Is maiesophilia or the sexual attraction to pregnant women normal
First I would like to start out by saying that this online community simply through its existence has helped me in ways I cannot even begin to express. Let me talk a little bit more about myself...
I am a male in my early twenties who has had maiesophilia since I went through puberty. Because of this I have always been incredibly gaurded and ashamed by my sexuality to the point most people simply assume that I am a homosexual still in the closet (not that there is anything wrong with homosexuality}. Although I am still attracted to women in general it normally comes accross most of the time as if Im only pretending to be straight and in general insincere.

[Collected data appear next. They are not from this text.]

(* ===== verification/RalSystem.v ===== *)
(** * The adapter as a running program

    The theorems about whole requests and whole runs of the adapter: what a
    request makes it do, when it leaves its receive buffer, which sequences of
    datagrams it can produce, and when [main] ends. *)

From S2P Require Import Prelude CMem CFormat RalPrimitives RalState RalPrint RalSend RalConfirm RalRecv.
From S2P Require Import MihSpec RalMessages RalBehaviour RalDispatch.

Local Open Scope string_scope.
Local Open Scope Z_scope.

(** ** A link session, as the MIHF sees it *)

(** Where the link is in its life: no indication yet, up, reported, going down;
    from there on every further link action brings a link down. *)
Inductive phase := Idle | Up | Reported | Leaving.

Record session := { link_phase : phase; link_seen : bool }.

#[export] Instance sockaddr_in_eq_dec : EqDecision sockaddr_in.
Proof. solve_decision. Defined.

(** What one primitive does to a session; [None] when it is out of order. *)
Definition advance (p : primitive) (st : session) : option session :=
  match p, link_phase st with
  | LinkRegisterInd, _ => None
  | LinkUpInd, Idle => Some {| link_phase := Up; link_seen := link_seen st |}
  | LinkParametersReportInd, Up => Some {| link_phase := Reported; link_seen := link_seen st |}
  | LinkGoingDownInd, Reported => Some {| link_phase := Leaving; link_seen := link_seen st |}
  | LinkDownInd, Leaving => Some st
  | (LinkUpInd | LinkParametersReportInd | LinkGoingDownInd | LinkDownInd), _ => None
  | LinkDetectedInd, ph => if link_seen st then None else Some {| link_phase := ph; link_seen := true |}
  | _, _ => Some st
  end.

(** The primitive an observer recognizes in a datagram by its message id. *)
Definition recognize (bytes : list Z) : option primitive :=
  let mid := le16_at bytes 2 in
  if mid =? MIH_LINK_HEADER_3_ES_Ind then Some LinkRegisterInd
  else if mid =? MIH_LINK_HEADER_3_Link_Up_Ind then Some LinkUpInd
  else if mid =? MIH_LINK_HEADER_3_Link_Down_Ind then Some LinkDownInd
  else if mid =? MIH_LINK_HEADER_3_Link_Detected_Ind then Some LinkDetectedInd
  else if mid =? MIH_LINK_HEADER_3_Link_Going_Down then Some LinkGoingDownInd
  else if mid =? MIH_LINK_HEADER_3_Link_Param_Report then Some LinkParametersReportInd
  else if mid =? MIH_LINK_HEADER_3_Cap_Disc_Conf then Some CapabilityDiscoverConf
  else if mid =? MIH_LINK_HEADER_3_Evt_Sub_Conf then Some EventSubscribeConf
  else if mid =? MIH_LINK_HEADER_3_Evt_Unsub_Conf then Some EventUnsubscribeConf
  else if mid =? MIH_LINK_HEADER_3_Get_Param_Conf then Some GetParametersConf
  else if mid =? MIH_LINK_HEADER_3_Link_Conf_Thres_Conf then Some ConfigureThresholdsConf
  else if mid =? MIH_LINK_HEADER_3_Link_Act_Conf then Some LinkActionConf
  else None.

(** The session starts with the register indication; every datagram goes to the
    MIHF. *)
Definition observe (st : option session) (e : event) : option (option session) :=
  match e with
  | EvSleep _ => Some st
  | EvSend dst _ bytes _ =>
      if negb (bool_decide (dst = odtone)) then None
      else p ← recognize bytes;
      match st, p with
      | None, LinkRegisterInd => Some (Some {| link_phase := Idle; link_seen := false |})
      | None, _ => None
      | Some st, p => Some <$> advance p st
      end
  end.

Fixpoint observe_all (st : option session) (tr : list event) : option (option session) :=
  match tr with
  | [] => Some st
  | e :: tr => st ← observe st e; observe_all st tr
  end.

Section System.
Context `{Os}.

(** ** Runs of the adapter *)

(** The states between two rounds of the main loop. *)
Inductive reachable : ral -> Prop :=
| reachable_start arg fopen_ok sock sd_graal s : startup arg fopen_ok sock ral_init = Some (inr sd_graal, s) -> reachable s
| reachable_request r s rc s' : reachable s -> process_mih_command r s = Some (rc, s') -> reachable s'.

Definition session_of (s : ral) : session :=
  {| link_phase := if la_req s =? 2 then Leaving else Idle; link_seen := negb (link_detec s =? 1) |}.

Definition session_ok (s : ral) : Prop :=
  ral_ok s /\ observe_all None (trace s) = Some (Some (session_of s)).

(** ** Lemmas *)

Lemma process_stuck r : overreads r -> Stuck (process_mih_command r).
Proof.
  intros [Hc Hf] s. unfold process_mih_command.
  change (modify ?g ≫= ?f) with (fun s => f tt (g s)). cbv beta.
  erewrite bind_run by apply recvfrom_run.
  pose proof (length_recv_buffer r) as Hlen.
  rewrite (field_le16 _ _ _ 2) by (try reflexivity; lia). rewrite ret_bind.
  unfold classify in Hc. cbn [switch]. cbv zeta in Hc.
  repeat match goal with |- context [if le16_at ?b 2 =? ?c then _ else _] => destruct (le16_at b 2 =? c); try discriminate end.
  apply stuck_bind, thresholds_stuck; assumption.
Qed.

Lemma observe_all_app tr tr' st : observe_all st (tr ++ tr') = (st ← observe_all st tr; observe_all st tr').
Proof.
  revert st. induction tr as [|e tr IH]; intros st; simpl; [reflexivity|].
  destruct (observe st e) as [st'|]; simpl; [apply IH | reflexivity].
Qed.

Lemma recognize_bytes p s : recognize (bytes_of p s) = Some (if decide (p = LinkActionConfLsr) then LinkActionConf else p).
Proof. unfold recognize, bytes_of. destruct p; vm_compute; reflexivity. Qed.

Lemma trace_after_send p s :
  trace (after_send p s) =
  (trace s ++ [EvSend odtone (sockaddr_len s) (bytes_of p s) (sendto (trace s) (bytes_of p s))])%list.
Proof. destruct p; unfold after_send; simpl; repeat case_match; reflexivity. Qed.

Definition advance_action (a : action) (st : session) : option session :=
  match a with Send p => advance p st | Pause _ => Some st end.

Lemma observe_perform s a st :
  observe_all None (trace s) = Some (Some st) ->
  observe_all None (trace (perform s a)) = Some <$> advance_action a st.
Proof.
  intros Ht. destruct a as [p|n]; simpl.
  - rewrite trace_after_send, observe_all_app, Ht. cbn [mbind option_bind observe_all observe].
    rewrite bool_decide_true by reflexivity. rewrite recognize_bytes. cbn [negb mbind option_bind].
    destruct (decide (p = LinkActionConfLsr)) as [->|_]; [reflexivity|]. by destruct (advance p st).
  - rewrite observe_all_app, Ht. reflexivity.
Qed.

Lemma observe_perform_all l s st st' :
  observe_all None (trace s) = Some (Some st) ->
  foldl (fun o a => o ≫= advance_action a) (Some st) l = Some st' ->
  observe_all None (trace (perform_all l s)) = Some (Some st').
Proof.
  revert s st. induction l as [|a l IH]; intros s st Ht Hl; simpl in *; [by simplify_eq|].
  pose proof (observe_perform s a st Ht) as Hp. destruct (advance_action a st) as [st1|] eqn:E; simpl in *.
  - eapply IH; eauto.
  - exfalso. clear -Hl. induction l; simpl in *; [discriminate | auto].
Qed.

Lemma la_req_perform_all l s : la_req (perform_all l s) = la_req s.
Proof.
  revert s. induction l as [|a l IH]; intros s; simpl; [reflexivity|]. by rewrite IH, la_req_perform.
Qed.

Lemma link_detec_perform_all l s :
  link_detec (perform_all l s) = if decide (Send LinkDetectedInd ∈ l) then 0 else link_detec s.
Proof.
  revert s. induction l as [|a l IH]; intros s; cbn [perform_all fold_left]; [reflexivity|].
  fold (perform_all l (perform s a)). rewrite IH, link_detec_perform.

  destruct (decide (a = Send LinkDetectedInd)), (decide (Send LinkDetectedInd ∈ l)), (decide (_ ∈ a :: l)) as [Hc|Hc];
    rewrite elem_of_cons in Hc; first [reflexivity | exfalso; intuition congruence].
Qed.

Lemma trace_decoded q str s : trace (decoded q str s) = trace s.
Proof. unfold decoded. destruct q; simpl; repeat case_match; reflexivity. Qed.

Lemma trace_received r s : trace (received r s) = trace s.
Proof. by destruct r. Qed.

Lemma trace_finished q s : trace (finished q s) = trace s.
Proof. by destruct q. Qed.

Lemma la_req_finished q s : la_req (finished q s) = match q with ReqLinkAction => 2 | _ => la_req s end.
Proof. by destruct q. Qed.

Lemma link_detec_finished q s : link_detec (finished q s) = link_detec s.
Proof. by destruct q. Qed.

(** The script of a request takes the session from the one the globals describe
    to the one they describe afterwards. *)
Lemma respond_session r s : session_ok s -> session_ok (respond r s).
Proof.
  intros [[Hla Hde] Ht]. unfold respond. cbv zeta.
  generalize (classify (recv_buffer r)), (octet (recv_buffer r) 26 =? LINK_SCAN). intros q scan.
  unfold session_ok, ral_ok, session_of.
  rewrite trace_finished, la_req_finished, link_detec_finished, la_req_perform_all, link_detec_perform_all,
    la_req_decoded, link_detec_decoded, la_req_received, link_detec_received.
  set (s' := decoded _ _ _).
  assert (observe_all None (trace s') = Some (Some (session_of s))) as Ht'
    by (unfold s'; rewrite trace_decoded, trace_received; exact Ht).
  split.
  - destruct q; repeat case_decide; auto.
  - eapply observe_perform_all; [exact Ht'|]. unfold session_of.
    destruct q, Hla as [-> | ->], Hde as [-> | ->], scan; reflexivity.
Qed.

(** ** Startup *)

Definition log_location (arg : argv1) : Z :=
  match arg with Location v => log_location_of v | _ => LOG_TO_DEFAULT end.

(** The process exits before its loop: after the usage text, or when the log file
    cannot be opened. *)
Definition exits_early (arg : argv1) (fopen_ok : bool) : option Z :=
  match arg with
  | Help => Some 0
  | _ => if (log_location arg =? LOG_TO_FILE) && negb fopen_ok then Some 1 else None
  end.

(** The state in which the loop is entered, but for the log. *)
Definition started (arg : argv1) (s : ral) : ral :=
  after_send LinkRegisterInd
    (set_sockaddr_len sizeof_sockaddr_in (set_udp_socket odtone (set_log_output (log_location arg) s))).

Lemma log_location_cases arg : log_location arg = LOG_TO_CONSOLE \/ log_location arg = LOG_TO_FILE.
Proof.
  destruct arg; [by left | by left |]. unfold log_location, log_location_of. cbv zeta.
  destruct (v =? LOG_TO_SYSTEM); [by right|].
  destruct (v =? LOG_TO_CONSOLE) eqn:E1; [left; simpl; by apply Z.eqb_eq|].
  destruct (v =? LOG_TO_FILE) eqn:E2; [right; simpl; by apply Z.eqb_eq | by left].
Qed.

Lemma log_init_runs loc fopen_ok s :
  loc = LOG_TO_CONSOLE \/ loc = LOG_TO_FILE ->
  Runs (mRALu_log_init loc fopen_ok) s (if (loc =? LOG_TO_FILE) && negb fopen_ok then inl 1 else inr 0)
    (set_log_output loc s).
Proof.
  intros Hl. unfold mRALu_log_init. runs_step. cbn [switch].
  destruct Hl as [-> | ->]; [|destruct fopen_ok]; cbn [negb];
    repeat match goal with |- context [?a =? ?b] => let v := eval vm_compute in (a =? b) in change (a =? b) with v end;
    cbn [andb]; runs_steps.
Qed.

Lemma startup_runs arg fopen_ok sock s :
  exits_early arg fopen_ok = None -> Runs (startup arg fopen_ok sock) s (inr sock) (started arg s).
Proof.
  intros He. pose proof (log_init_runs (log_location arg) fopen_ok s (log_location_cases arg)) as Hi.
  unfold exits_early in He. destruct arg as [| |v]; [| discriminate |];
    (destruct (_ && _); [discriminate|]); unfold startup; runs_step;
    (eapply runs_bind; [exact Hi|]); cbv beta iota; unfold mRALu_MTmihf_connect; runs_steps;
    (eapply runs_bind; [exact (runs_send LinkRegisterInd _) | runs_steps]).
Qed.

Lemma usage_log : LogOnly mRALu_log_usage.
Proof.
  unfold mRALu_log_usage. match goal with |- LogOnly (foldr _ _ ?t) => generalize t end.
  intros t. induction t as [|x t IH]; simpl; apply _.
Qed.

Lemma startup_exits arg fopen_ok sock s c :
  exits_early arg fopen_ok = Some c -> exists lo, Runs (startup arg fopen_ok sock) s (inl c) (set_log_output lo s).
Proof.
  intros He. pose proof (log_init_runs (log_location arg) fopen_ok s (log_location_cases arg)) as Hi.
  unfold exits_early in He. destruct arg as [| |v].
  - discriminate.
  - simplify_eq. exists (log_output s). unfold startup. apply runs_log; [apply usage_log|].
    intros _. destruct s. apply runs_ret.
  - exists (log_location (Location v)). destruct (_ && _); [|discriminate]. simplify_eq.
    unfold startup. runs_step. eapply runs_bind; [exact Hi|]. cbv beta iota. runs_steps.
Qed.

(** ** The main loop *)

(** The requests read before [select] fails, answered in turn. *)
Fixpoint serve (polls : list poll) (s : ral) : ral :=
  match polls with
  | [] | SelectError :: _ => s
  | SelectTimeout :: polls => serve polls s
  | SelectReadable r :: polls => serve polls (respond r s)
  end.

Fixpoint select_fails (polls : list poll) : bool :=
  match polls with
  | [] => false
  | SelectError :: _ => true
  | _ :: polls => select_fails polls
  end.

(** None of the requests read makes the adapter leave its buffer. *)
Fixpoint no_overread (polls : list poll) : Prop :=
  match polls with
  | [] | SelectError :: _ => True
  | SelectTimeout :: polls => no_overread polls
  | SelectReadable r :: polls => ~ overreads r /\ no_overread polls
  end.

Lemma respond_ok r s : ral_ok s -> ral_ok (respond r s).
Proof.
  intros [Hla Hde]. unfold respond, ral_ok. cbv zeta.
  rewrite la_req_finished, link_detec_finished, la_req_perform_all, link_detec_perform_all,
    la_req_decoded, link_detec_decoded, la_req_received, link_detec_received.
  split; [destruct (classify _); auto|]. destruct (decide _); auto.
Qed.

Lemma main_loop_runs fd polls s :
  fd_ok fd = true -> ral_ok s -> no_overread polls ->
  Runs (main_loop fd polls) s (if select_fails polls then Some 1 else None) (serve polls s).
Proof.
  intros Hfd. revert s. induction polls as [|[| |r] polls IH]; intros s Hs Hn; simpl; unfold FD_SET at 1; rewrite Hfd; (change (lift (Some tt)) with (mret tt : M unit)); rewrite ret_bind.
  - runs_steps.
  - eapply runs_bind; [runs_steps|]. simpl. runs_steps.
  - rewrite ret_bind. simpl. apply IH; assumption.
  - destruct Hn as [Hr Hn]. eapply runs_bind; [apply process_runs; assumption|].
    simpl. apply IH; [apply respond_ok, Hs | exact Hn].
Qed.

I function socially as a self proclaimed eunuch or asexual individual and although I have a job, friends etc... I always feel as if there is a gaping hole in my life and this incredible sense of loneliness. I have never shared this fetish with anyone... ever... I have had a longstanding issue with reuccuring chronic depression and for the past three years alcoholism and binge drinking. The feeling of shame I feel from such a sexual deviancy has if anything inhibited both my potential for growth as a human being and ultimately my finding of happiness in general. More particularly my fetish is with attractive pregnant women typically in the first and second trimesters but not so much in particular childbirth which I assume would be a more common fetish. please answer honestly as I not only want but need to know the truth of whether or not maiesophilia is normal and or if I should continue to feel ashamed of it and hide it.